Bird caught in flight around boat:


The city of Cuenca — in full, Santa Ana de los cuatro ríos de Cuenca — is the capital of the Azuay Province. It is located in the highlands of Ecuador at about 2500 meters above sea level. The center of the city is listed as a UNESCO World Heritage Trust site because of its many historical buildings.

Most tourists visit the historic area, which is a UNESCO World Heritage Site, between the river Tomebamba and the street Gran Colombia to the north, General Torres to the west, and Hermano Miguel to the east. This area's compactness, grid-like layout, and numerous readily identifiable monuments make it easy to navigate. Outside this area the city can be confusing, as there are dozens of narrow colonial streets with similar buildings. This city has four rivers and beautiful parks!

Wednesday, February 4, 2015

Haciendas and Their Legacy

We visited four haciendas in the Otavalo area. In the early 16th century, the King of Spain divided up Ecuador into huge land masses and gave them to the 210 conquistadors who defeated the Incas. Many descendants of these original Spanish conquerors, now mestizos because those original Spaniards had relations with the indigenous people. In fact, over 80% of the population is mestizo.

The hacienda got indigenous people to work the land, 100,000 acres or more, for free or if they were paid, it was with money only good at the hacienda. This system went on until 1964! Finally, the president made Land Reform Acts and hacienda owners had to give land parcels to workers who had been there for 20 years or more. The land was big enough to build a house and garden. 

The original haciendas are now open as hotels and restaurants and they are functioning as farms.
Hacienda Zuleta was the first hacienda we visited. Fabulous place to visit! We stayed there 4 days. The owner of this hacienda was forward thinking and in the 1950's gave land away to all of his workers. They now hire help to keep their cows, help make their cheese, and run the farm, still big but not the original 250,000 acres.
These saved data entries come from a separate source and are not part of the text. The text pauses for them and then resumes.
Lemma runs_exactn bytes pre suf depth b :
  reg_p reg = pre ++ encode (atom_instruction (ExactN bytes)) ++ suf ->
  (1 <= length bytes)%nat -> Z.of_nat (length code) < 2 ^ 31 ->
  runs (build_frag enclen reg rec (Z.of_nat (length pre)) depth) b
    (builds b (literal bytes) true
       (Z.of_nat (length (pre ++ encode (atom_instruction (ExactN bytes)))))).
Proof.
  intros Hc Hb Hlen. enter_frag Hc. cbn [build_literal]. set (op := byte_of_opcode OP_EXACTN) in *.
  set (count := int_bytes (Z.of_nat (length bytes))) in *.
  assert (reg_p reg = (pre ++ [op]) ++ count ++ bytes ++ suf) as Hc1
    by (rewrite Hc; by rewrite <- !app_assoc).
  assert (reg_p reg = (pre ++ op :: count) ++ bytes ++ suf) as Hc2
    by (rewrite Hc; by rewrite <- !app_assoc).
  eapply runs_known.
  { rewrite Hc1. apply get_int_at. rewrite Hc2, !length_app in Hlen. lia. }
  rewrite Nat2Z.id.
  replace (Z.of_nat (length (pre ++ [op])) + SIZE_LENGTH)
    with (Z.of_nat (length (pre ++ op :: count)))
    by (rewrite !length_app; unfold SIZE_LENGTH; simpl; lia).
  eapply runs_mono.
  - apply (runs_literal _ _ suf _ Hc2). destruct bytes; simpl in Hb; [lia|done].
  - intros r b'. apply builds_stop. by rewrite <- app_assoc.
Qed.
The next Hacienda Cusin is also a hotel, but we did not enjoy it a such as Zuleta.  It was originally owned by the church and sold to several families until it came to the current owner. In the 1990's, they built a monestery which they use for catered events.

We went to lunch at the third hacienda. Like the others, the gardens are amazing. Hacienda Pinsaqui which was first constructed in 1790. It was originally a textile workshop, employing 1000 local weavers and spinners. Fabrics woven here were exported to the U.S. In the late 1800's. Now it is a beautiful full service hotel and restaurant.

The fourth hacienda was different. It is now a rose plantation, roses are a huge export business. Hacienda La Compania de Jesus has been the the same family for over 300 years. It has hundreds of green houses since it is on the equates and too hot to grow roses outside.

The house was built 100 years ago in a French neoclassical style. The ceilings, floors, wallpaper, rugs and furniture are original from when the manor was built.